We were doing an exercise and the Anatolian Shepherd lunged for Francis, barking snarling and wanting to kill her. The owner did everything right, and got her dog under control before Francis was bitten. Meanwhile, her other Anatolian Shepherd broke her down/stay and ran around the room barking and growling. 

Fortunately, Francis wasn't hurt. The other dogs in class were freaked out.
The teacher grabbed the loose shepherd's lead. The aggressive dog was kicked out of class and put in another room.

Francis was terrified, but I decided it was best to sit with her in a corner and cuddle her for a bit, and then work on sit/stay. We continued the class and I am proud to say, Francis was a rock star. 

She learned how to lie down on command, which is something I've been struggling with. Honestly, needing help training down was the only reason I took this class. She did down/stay. Sit/stay. Sit for petting (which is sooooo hard) Heel and recall. 

Francis was able to shake off the near miss, calm down, and refocus her attention. I was really proud of her. 

I was also proud of the owner who's dog flipped out. She got her dog away from mine. Her lightning quick reflexes saved Francis from injury. She recognized that her dog was having a bad day and ejected him from class gracefully. She worked with her other huge dog who had good focus and attention from that point on.

The teacher also was spot on with her reaction, too. She got everyone to take a breath, reset, and focus. Class was great from that point on. 

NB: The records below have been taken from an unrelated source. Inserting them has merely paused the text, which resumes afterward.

#[local] Open Scope string_scope.
#[local] Open Scope Z_scope.

Record ApiPrincipal := mkApiPrincipal {
  token : string;
  tenant_id : option Uuid;
  api_key_id : option Uuid;
  api_key_group_id : option Uuid;
  api_key_group_name : option string;
  api_key_group_invalid : bool;
  enabled : bool;
  key_ip_allowlist : list string;
  key_model_allowlist : list string;
  tenant_status : option string;
  tenant_expires_at : option DateTime;
  balance_microcredits : option Z;
}.

(** ** Errors

    A [reqwest::Error] as the fail-open test sees it, and the [anyhow::Error] of
    [validate]: its context and the error of the HTTP client under it. *)
Record ReqwestError := mkReqwestError {
  is_connect : bool;
  is_timeout : bool;
  is_request : bool;
  re_status : option Z;
}.

Record AuthError := mkAuthError { context : string; cause : ReqwestError }.

Definition is_server_error (status : Z) : bool := (500 <=? status) && (status <? 600).
Definition is_client_error (status : Z) : bool := (400 <=? status) && (status <? 500).

Definition is_fail_open_eligible (e : AuthError) : bool :=
  is_connect (cause e) || is_timeout (cause e) || is_request (cause e)
  || match re_status (cause e) with Some s => is_server_error s | None => false end.

(** ** Parameters *)

(** [POST validate_url] with the internal token and an API key: the send may
    fail, else there is a status and a body that parses or not. *)
Definition HttpOutcome : Type :=
  result (Z * result ValidateApiKeyResponse ReqwestError) ReqwestError.

Class ValidateApi (W : Type) := {
  post_validate : string → string → string → ST (Timed W) HttpOutcome;
}.

Class TokenHash := {
  hash64 : string → Z;
  hash64_u64 : ∀ s, is_u64 (hash64 s);
}.

(** ** [hash_api_key_token]: the hash in lower-case hexadecimal *)

(** Sixteen digits are enough for 64 bits. *)
Definition lower_hex (z : Z) : string := format_radix 16 16 z.

Definition hash_api_key_token `{TokenHash} (tok : string) : string := lower_hex (hash64 tok).

(** ** State *)

Record CachedPrincipal := mkCachedPrincipal { principal : ApiPrincipal; expires_at : Instant }.

Record AuthValidatorStats := mkAuthValidatorStats {
  cache_hit_count : Z;
  cache_miss_count : Z;
  remote_validate_count : Z;
  negative_cache_hit_count : Z;
  negative_cache_store_count : Z;
}.

Record AuthValidatorClient (W : Type) := mkAuthValidatorClient {
  http_client : W;
  validate_url : string;
  internal_auth_token : string;
  default_cache_ttl : Duration;
  default_negative_cache_ttl : Duration;
  cache : gmap string CachedPrincipal;
  negative_cache : gmap string Instant;
  stats : AuthValidatorStats;
}.
Arguments mkAuthValidatorClient {_} _ _ _ _ _ _ _ _.
Arguments http_client {_} _.
Arguments validate_url {_} _.
Arguments internal_auth_token {_} _.
Arguments default_cache_ttl {_} _.
Arguments default_negative_cache_ttl {_} _.
Arguments cache {_} _.
Arguments negative_cache {_} _.
Arguments stats {_} _.

Record AuthCacheEvictResult := mkAuthCacheEvictResult {
  positive_evicted : bool;
  negative_evicted : bool;
}.
Definition evicted (r : AuthCacheEvictResult) : bool := positive_evicted r || negative_evicted r.

Inductive AuthCacheLookupResult := PositiveHit (p : ApiPrincipal) | NegativeHit | Miss.

Definition zero_stats : AuthValidatorStats := mkAuthValidatorStats 0 0 0 0 0.

(** The counters, by name, for [fetch_add(1)]. *)
Inductive stat := CacheHit | CacheMiss | RemoteValidate | NegativeCacheHit | NegativeCacheStore.

#[global] Instance stat_eq_dec : EqDecision stat.
Proof. solve_decision. Defined.

Definition incr_stat (c : stat) (s : AuthValidatorStats) : AuthValidatorStats :=
  let up d v := if decide (c = d) then u64_wrap (v + 1) else v in
  mkAuthValidatorStats (up CacheHit (cache_hit_count s)) (up CacheMiss (cache_miss_count s))
    (up RemoteValidate (remote_validate_count s)) (up NegativeCacheHit (negative_cache_hit_count s))
    (up NegativeCacheStore (negative_cache_store_count s)).

Section writes.
Context {W : Type}.
(* ===== verification/OutboundProxy.v ===== *)
(** * The outbound proxy pool: [services/data-plane/src/outbound_proxy_runtime.rs]

    [OutboundProxyRuntime] chooses the proxy of every upstream connection. A
    [reqwest::Client] is the configuration it was built with; whether the HTTP
    library accepts a proxy URL and builds the client, and the network behind a
    WebSocket connection, are parameters. *)
From S2P Require Import Prelude RustStr CoreModel.

#[local] Open Scope string_scope.
#[local] Open Scope Z_scope.

Definition DEFAULT_PROXY_TRANSPORT_FAILURE_TTL : Duration := from_secs 30.

Record ClientConfig := mkClientConfig {
  cc_no_proxy : bool;
  cc_timeout : option Duration;
  cc_proxy : option string;
}.

Class HttpClientBuilder := {
  proxy_all_accepts : string → bool;
  build_succeeds : ClientConfig → bool;
}.

Record SelectedUpstreamRoute := mkSelectedUpstreamRoute {
  proxy_id : option Uuid;
  proxy_label : option string;
  proxy_url : option string;
  used_direct_fallback : bool;
}.

Record SelectedHttpClient := mkSelectedHttpClient {
  client : ClientConfig;
  selected : SelectedUpstreamRoute;
}.

Record OutboundProxyRuntime := mkOutboundProxyRuntime {
  settings : OutboundProxyPoolSettings;
  nodes : list OutboundProxyNode;
  client_cache : gmap string ClientConfig;
  sequence : Z; (* AtomicU64 *)
  unavailable_until : gmap Uuid Instant;
  allow_system_proxy : bool;
}.

Abbreviation PM := (ST (Timed OutboundProxyRuntime)).

Definition set_config s n (r : OutboundProxyRuntime) : OutboundProxyRuntime :=
  mkOutboundProxyRuntime s n (client_cache r) (sequence r) (unavailable_until r) (allow_system_proxy r).
Definition set_client_cache c (r : OutboundProxyRuntime) : OutboundProxyRuntime :=
  mkOutboundProxyRuntime (settings r) (nodes r) c (sequence r) (unavailable_until r)
    (allow_system_proxy r).
Definition set_sequence q (r : OutboundProxyRuntime) : OutboundProxyRuntime :=
  mkOutboundProxyRuntime (settings r) (nodes r) (client_cache r) q (unavailable_until r)
    (allow_system_proxy r).
Definition set_unavailable u (r : OutboundProxyRuntime) : OutboundProxyRuntime :=
  mkOutboundProxyRuntime (settings r) (nodes r) (client_cache r) (sequence r) u
    (allow_system_proxy r).

(** [OutboundProxyRuntime::new], given the value of the environment variable
    [DATA_PLANE_ALLOW_SYSTEM_PROXY] and the time. *)
Definition allow_system_proxy_of (env : option string) : bool :=
  match env with
  | Some value =>
      bool_decide (to_ascii_lowercase (trim value) ∈ ["1"; "true"; "yes"; "on"])
  | None => false
  end.

Definition OutboundProxyRuntime_new (env : option string) (utc_now : DateTime) :
    OutboundProxyRuntime :=
  mkOutboundProxyRuntime (OutboundProxyPoolSettings_default utc_now) [] ∅ 0 ∅
    (allow_system_proxy_of env).

(** The weight of a node in the rotation, and the node a slot falls on. *)
Definition node_weight (node : OutboundProxyNode) : Z := opn_weight node `max` 1.

Definition total_weight (l : list OutboundProxyNode) : Z :=
  u64_wrap (fold_right (λ node acc, node_weight node + acc) 0 l) `max` 1.

Fixpoint pick_slot (slot cursor : Z) (l : list OutboundProxyNode) : option OutboundProxyNode :=
  match l with
  | [] => None
  | node :: l =>
      let cursor := u64_saturating_add cursor (node_weight node) in
      if slot <? cursor then Some node else pick_slot slot cursor l
  end.

(** The key of [client_cache]. *)
Definition cache_key (proxy : option string) (timeout : option Duration) (allow : bool) : string :=
  let timeout_ms := decimal (match timeout with Some d => d `div` 1000000 | None => 0 end) in
  match proxy with
  | Some url => "proxy:" +:+ url +:+ "|timeout_ms:" +:+ timeout_ms
  | None => "direct|timeout_ms:" +:+ timeout_ms +:+ "|allow_system_proxy:"
              +:+ (if allow then "true" else "false")
  end.

(** How an upstream WebSocket connection ended. *)
Inductive WsOutcome := WsConnected | WsIo (message : string) | WsHttp (status : Z) | WsOther.

Definition PROXY_AUTHENTICATION_REQUIRED : Z := 407.

Section operations.
Context `{Clock} `{HttpClientBuilder}.

Definition replace_config (s : OutboundProxyPoolSettings) (l : list OutboundProxyNode) : PM unit :=
  let allowed_ids : gset Uuid := list_to_set (opn_id <$> l) in
  _ ← modify (set_config s l);
  modify (λ r, set_unavailable (filter (λ kv, kv.1 ∈ allowed_ids) (unavailable_until r)) r).

Definition current_settings : PM OutboundProxyPoolSettings := gets settings.
Definition current_nodes : PM (list OutboundProxyNode) := gets nodes.

Definition node_available (unavailable : gmap Uuid Instant) (t : Instant)
    (node : OutboundProxyNode) : bool :=
  opn_enabled node && (0 <? opn_weight node) &&
  match unavailable !! opn_id node with Some until_ => until_ <=? t | None => true end.

Definition available_nodes (l : list OutboundProxyNode) : PM (list OutboundProxyNode) :=
  t ← now;
  unavailable ← gets unavailable_until;
  mret (filter (λ n, node_available unavailable t n = true) l).

Definition pick_weighted (l : list OutboundProxyNode) : PM (option OutboundProxyNode) :=
  match l with
  | [] => mret None
  | _ =>
      let total := total_weight l in
      seq ← gets sequence;
      _ ← modify (λ r, set_sequence (u64_wrap (sequence r + 1)) r);
      mret (pick_slot (seq `mod` total) 0 l)
  end.

Definition direct (fallback : bool) : SelectedUpstreamRoute :=
  mkSelectedUpstreamRoute None None None fallback.

Definition select_route : PM (result SelectedUpstreamRoute string) :=
  s ← gets settings;
  if negb (opps_enabled s) then mret (Ok (direct false)) else
  all ← gets nodes;
  available ← available_nodes all;
  picked ← pick_weighted available;
  match picked with
  | Some node =>
      mret (Ok (mkSelectedUpstreamRoute (Some (opn_id node)) (Some (opn_label node))
                  (Some (opn_proxy_url node)) false))
  | None =>
      if bool_decide (opps_fail_mode s = AllowDirectFallback) then mret (Ok (direct true))
      else mret (Err "outbound proxy pool has no available proxy")
  end.

Definition cached_client (proxy : option string) (timeout : option Duration) :
    PM (result ClientConfig string) :=
  allow ← gets allow_system_proxy;
  let key := cache_key proxy timeout allow in
  cache ← gets client_cache;
  match cache !! key with
  | Some c => mret (Ok c)
  | None =>
      let config := mkClientConfig (negb allow) timeout proxy in
      if match proxy with Some url => negb (proxy_all_accepts url) | None => false end
      then mret (Err "failed to configure outbound proxy client")
      else if negb (build_succeeds config)
      then mret (Err "failed to build outbound proxy runtime client")
      else
        _ ← modify (λ r, set_client_cache (<[key := config]> (client_cache r)) r);
        mret (Ok config)
  end.

Definition select_http_client (timeout : option Duration) :
    PM (result SelectedHttpClient string) :=
  route ←? select_route;
  c ←? cached_client (proxy_url route) timeout;
  mret (Ok (mkSelectedHttpClient c route)).

Definition mark_proxy_transport_failure (selection : option Uuid) : PM unit :=
  match selection with
  | None => mret tt
  | Some id =>
      t ← now;
      modify (λ r, set_unavailable
                     (<[id := t + DEFAULT_PROXY_TRANSPORT_FAILURE_TTL]> (unavailable_until r)) r)
  end.

Definition mark_proxy_success (selection : option Uuid) : PM unit :=
  match selection with
  | None => mret tt
  | Some id => modify (λ r, set_unavailable (delete id (unavailable_until r)) r)
  end.

Definition mark_proxy_http_status (selection : option Uuid) (status : Z) : PM unit :=
  if status =? PROXY_AUTHENTICATION_REQUIRED then mark_proxy_transport_failure selection
  else mark_proxy_success selection.

(** [connect] is the network: the outcome of the connection through a proxy
    URL, or without one. *)
Definition connect_websocket (connect : option string → WsOutcome) :
    PM (SelectedUpstreamRoute * WsOutcome + WsOutcome) :=
  r ← select_route;
  match r with
  | Err e => mret (inr (WsIo e))
  | Ok route =>
      let outcome := connect (proxy_url route) in
      _ ← match outcome with
          | WsConnected => mark_proxy_success (proxy_id route)
          | WsIo _ => mark_proxy_transport_failure (proxy_id route)
          | WsHttp status =>
              if status =? PROXY_AUTHENTICATION_REQUIRED
              then mark_proxy_transport_failure (proxy_id route) else mret tt
          | WsOther => mret tt
          end;
      mret match outcome with WsConnected => inl (route, outcome) | _ => inr outcome end
  end.
End operations.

Francis also learned to be wary of giant dogs, which is fine with me. Not aggressive, not lunging, barking, but standoffish and looking to me for protection and assistance. Above all else, I am glad I didn't leave class. Francis learned that I am there for her and I will help her. She also got to learn that bad things happen sometimes. Stop, freak out, shake it off and keep going forward.


----------



## Dechi (Aug 22, 2015)

Ohhh, I am glad Francis wasn't hurt ! I love those little boston terriers, they're one of my favorite breeds, I've had 4 of them.


----------



## Click-N-Treat (Nov 9, 2015)

Francis is a delightful little clown. She's also incredibly athletic and agility is in her future, no doubt. My job now is teaching her that a bold leap from the sofa to the coffee table is not an agility exercise. Francis is a wild child, much more wild than Noelle. She bounces around like a ball in a pinball machine when she's keyed up. But, she's adorable and sweet. 

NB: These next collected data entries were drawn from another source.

Section guard.
Context `{Clock} `{UuidText}.
Context (principal : option ApiPrincipal) (source : UpstreamErrorSource) (status : Z)
  (ctx : option UpstreamErrorContext) (key : string).
Context (Hkey : invalid_request_guard_key principal = Some key)
  (Htrack : should_track_invalid_request_failure source status ctx = true).
Implicit Types w : Timed ProxyState.

Abbreviation fail_once := (record_invalid_request_guard_failure principal source status ctx).

(** The entry after [m] failures from tick [n0] on. *)
Definition hits_from (n0 m : nat) : list Instant := (λ i, clock i) <$> seq n0 m.

Definition guard_config (s : ProxyState) :=
  (invalid_request_guard_enabled s, invalid_request_guard_window s, invalid_request_guard_threshold s,
   invalid_request_guard_block_ttl s).

(** [m] failures counted since tick [n0], no block. *)
Definition counting (n0 m : nat) w : Prop :=
  invalid_request_guard_enabled (st w) = true ∧ ticks w = (n0 + m)%nat ∧
  default ([], None) (invalid_request_guard (st w) !! key) = (hits_from n0 m, None).

Lemma hits_from_prune n0 m t window :
  clock n0 <= t → t - clock n0 <= window → 0 <= window →
  prune_invalid_request_window (hits_from n0 m) t window = hits_from n0 m.
Proof.
  intros Ht Hw Hpos. apply prune_keeps. destruct m; [done|]. intros x [= <-]. lia.
Qed.

Lemma fail_counts n0 m w :
  counting n0 m w → 0 <= invalid_request_guard_window (st w) →
  clock (n0 + m) - clock n0 <= invalid_request_guard_window (st w) →
  (S m < invalid_request_guard_threshold (st w))%nat →
  wp fail_once (λ _ w', counting n0 (S m) w' ∧ guard_config (st w') = guard_config (st w)) w.
Proof.
  intros (Hen & Hticks & Hentry) Hw0 Hwin Hthr.
  unfold record_invalid_request_guard_failure. do 2 wp_step. rewrite Hen, Htrack, Hkey. cbn [negb].
  do 2 wp_step. rewrite Hentry, Hticks. cbn [live_block].
  rewrite hits_from_prune by (done || apply clock_mono; lia).
  assert (Hlen : length (hits_from n0 m ++ [clock (n0 + m)]) = S m).
  { rewrite length_app. unfold hits_from. rewrite length_fmap, length_seq. simpl. lia. }
  rewrite Hlen. destruct (Nat.ltb_spec (S m) (invalid_request_guard_threshold (st w))); [|lia].
  wp_step. split; [|unfold guard_config; simpl; by rewrite Hen].
  split_and!; [done|simpl; lia|]. simpl. rewrite lookup_insert_eq. simpl.
  unfold hits_from. rewrite seq_S, fmap_app. done.
Qed.

Lemma repeat_fail_counts m n0 k w :
  counting n0 k w → 0 <= invalid_request_guard_window (st w) →
  clock (n0 + k + m) - clock n0 <= invalid_request_guard_window (st w) →
  (k + m < invalid_request_guard_threshold (st w))%nat →
  wp (repeatM m fail_once) (λ _ w', counting n0 (k + m) w' ∧ guard_config (st w') = guard_config (st w)) w.
Proof.
  revert k w. induction m as [|m IH]; intros k w Hc Hw0 Hwin Hthr; simpl.
  { wp_step. by rewrite Nat.add_0_r. }
  wp_step. eapply wp_mono.
  { apply (fail_counts n0 k); [done|done| |lia].
    pose proof (clock_mono (n0 + k) (n0 + k + S m) ltac:(lia)). lia. }
  intros ? w1 [Hc1 Hcfg]. wp_step. assert (Hcfg' := Hcfg). injection Hcfg' as He1 Hw1 Ht1 Hb1.
  eapply wp_mono.
  { apply (IH (S k)); [done|congruence| |rewrite Ht1; lia].
    rewrite Hw1. by replace (n0 + S k + m)%nat with (n0 + k + S m)%nat by lia. }
  simpl. intros ? w2 [Hc2 Hcfg2]. wp_step. split; [|congruence].
  by replace (k + S m)%nat with (S k + m)%nat by lia.
Qed.

Lemma fail_blocks n0 m w :
  counting n0 m w → 0 <= invalid_request_guard_window (st w) →
  clock (n0 + m) - clock n0 <= invalid_request_guard_window (st w) →
  (invalid_request_guard_threshold (st w) ≤ S m)%nat →
  wp fail_once (λ _ w', invalid_request_guard_enabled (st w') = true ∧
    invalid_request_guard (st w') !! key
      = Some ([], Some (clock (n0 + m) + invalid_request_guard_block_ttl (st w)))) w.
Proof.
  intros (Hen & Hticks & Hentry) Hw0 Hwin Hthr.
  unfold record_invalid_request_guard_failure. do 2 wp_step. rewrite Hen, Htrack, Hkey. cbn [negb].
  do 2 wp_step. rewrite Hentry, Hticks. cbn [live_block].
  rewrite hits_from_prune by (done || apply clock_mono; lia).
  destruct (Nat.ltb_spec (length (hits_from n0 m ++ [clock (n0 + m)]))
              (invalid_request_guard_threshold (st w))) as [Hl|_].
  { rewrite length_app in Hl. unfold hits_from in Hl. rewrite length_fmap, length_seq in Hl.
    simpl in Hl. lia. }
  wp_step. split; [done|]. apply lookup_insert_eq.
Qed.
(* ===== verification/ControlModel.v ===== *)
(** * Control plane data model

    The types the control plane keeps and exchanges: configuration types of
    [crates/codex-pool-core/src/model.rs] that only it uses, system events of
    [events.rs], the management API of [services/control-plane/src/contracts.rs],
    and the records of [store/defs.rs]. A field [f] of a struct is a projection
    with a prefix for the struct; constructors that two enums share carry the
    name of their enum. A [f64] is its 64 bits. *)
From S2P Require Import Prelude RustStr CoreModel Json.

#[local] Open Scope string_scope.
#[local] Open Scope Z_scope.

Abbreviation F64 := Z (only parsing).

(** ** Configuration ([model.rs]) *)

Record Tenant := mkTenant {
  tn_id : Uuid;
  tn_name : string;
  tn_created_at : DateTime;
}.
#[global] Instance eta_Tenant : Eta Tenant := λ r,
  mkTenant (tn_id r) (tn_name r) (tn_created_at r).

Record ApiKey := mkApiKey {
  ak_id : Uuid;
  ak_tenant_id : Uuid;
  ak_name : string;
  ak_key_prefix : string;
  ak_key_hash : string;
  ak_enabled : bool;
  ak_created_at : DateTime;
}.
#[global] Instance eta_ApiKey : Eta ApiKey := λ r,
  mkApiKey (ak_id r) (ak_tenant_id r) (ak_name r) (ak_key_prefix r) (ak_key_hash r) (ak_enabled r)
    (ak_created_at r).

Inductive RoutingStrategy := RoundRobin | FillFirst.

Record RoutingPolicy := mkRoutingPolicy {
  rp_tenant_id : Uuid;
  rp_strategy : RoutingStrategy;
  rp_max_retries : Z;
  rp_stream_max_retries : Z;
  rp_updated_at : DateTime;
}.
#[global] Instance eta_RoutingPolicy : Eta RoutingPolicy := λ r,
  mkRoutingPolicy (rp_tenant_id r) (rp_strategy r) (rp_max_retries r) (rp_stream_max_retries r)
    (rp_updated_at r).

Record RoutingProfileSelector := mkRoutingProfileSelector {
  sel_plan_types : list string;
  sel_modes : list UpstreamMode;
  sel_auth_providers : list UpstreamAuthProvider;
  sel_include_account_ids : list Uuid;
  sel_exclude_account_ids : list Uuid;
}.

Record RoutingProfile := mkRoutingProfile {
  rprof_id : Uuid;
  rprof_name : string;
  rprof_description : option string;
  rprof_enabled : bool;
  rprof_priority : Z;
  rprof_selector : RoutingProfileSelector;
  rprof_created_at : DateTime;
  rprof_updated_at : DateTime;
}.
#[global] Instance eta_RoutingProfile : Eta RoutingProfile := λ r,
  mkRoutingProfile (rprof_id r) (rprof_name r) (rprof_description r) (rprof_enabled r) (rprof_priority r)
    (rprof_selector r) (rprof_created_at r) (rprof_updated_at r).

Record ModelRoutingPolicy := mkModelRoutingPolicy {
  mrp_id : Uuid;
  mrp_name : string;
  mrp_family : string;
  mrp_exact_models : list string;
  mrp_model_prefixes : list string;
  mrp_fallback_profile_ids : list Uuid;
  mrp_enabled : bool;
  mrp_priority : Z;
  mrp_created_at : DateTime;
  mrp_updated_at : DateTime;
}.
#[global] Instance eta_ModelRoutingPolicy : Eta ModelRoutingPolicy := λ r,
  mkModelRoutingPolicy (mrp_id r) (mrp_name r) (mrp_family r) (mrp_exact_models r) (mrp_model_prefixes r)
    (mrp_fallback_profile_ids r) (mrp_enabled r) (mrp_priority r) (mrp_created_at r)
    (mrp_updated_at r).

On the way to training class, she fell asleep in the car. She woke up, barked and looked at me like, OMG, where am I? Silly Francis. So glad she's OK.


----------



## zooeysmom (Jan 3, 2014)

I'm so glad she's okay! Even though the owner was quick in her response, she had no business bringing a huge aggressive dog to a class, IMHO. I would have been furious. 

I just adore Bostons and Francis is such a pretty one


----------



## Tiny Poodles (Jun 20, 2013)

Wow, that is scary - thank goodness she recovered well from it!
But what may I ask was the woman doing with two large dogs in class? I have taken a lot of classes, and never seen more than one dog to a handler. Sometimes two people come with one dog, but never seen the opposite!
But, thank you, I was debating if Trulee should take a small dog class, or a probably better puppy class, and you have just made up my mind!


----------



## Click-N-Treat (Nov 9, 2015)

Since it was my second class, I was surprised two dogs one handler was allowed, too. I think the second dog was waiting for the following class to start? Given the behavior of dog number two, who was way better trained than dog number one, I think that was the case.

Dog number one and Francis will never be in range again. I will be on the far side of the room. The handler will keep her dog away from Francis. She appologized a zillion times, and took responsibility, and did not blame me or Francis.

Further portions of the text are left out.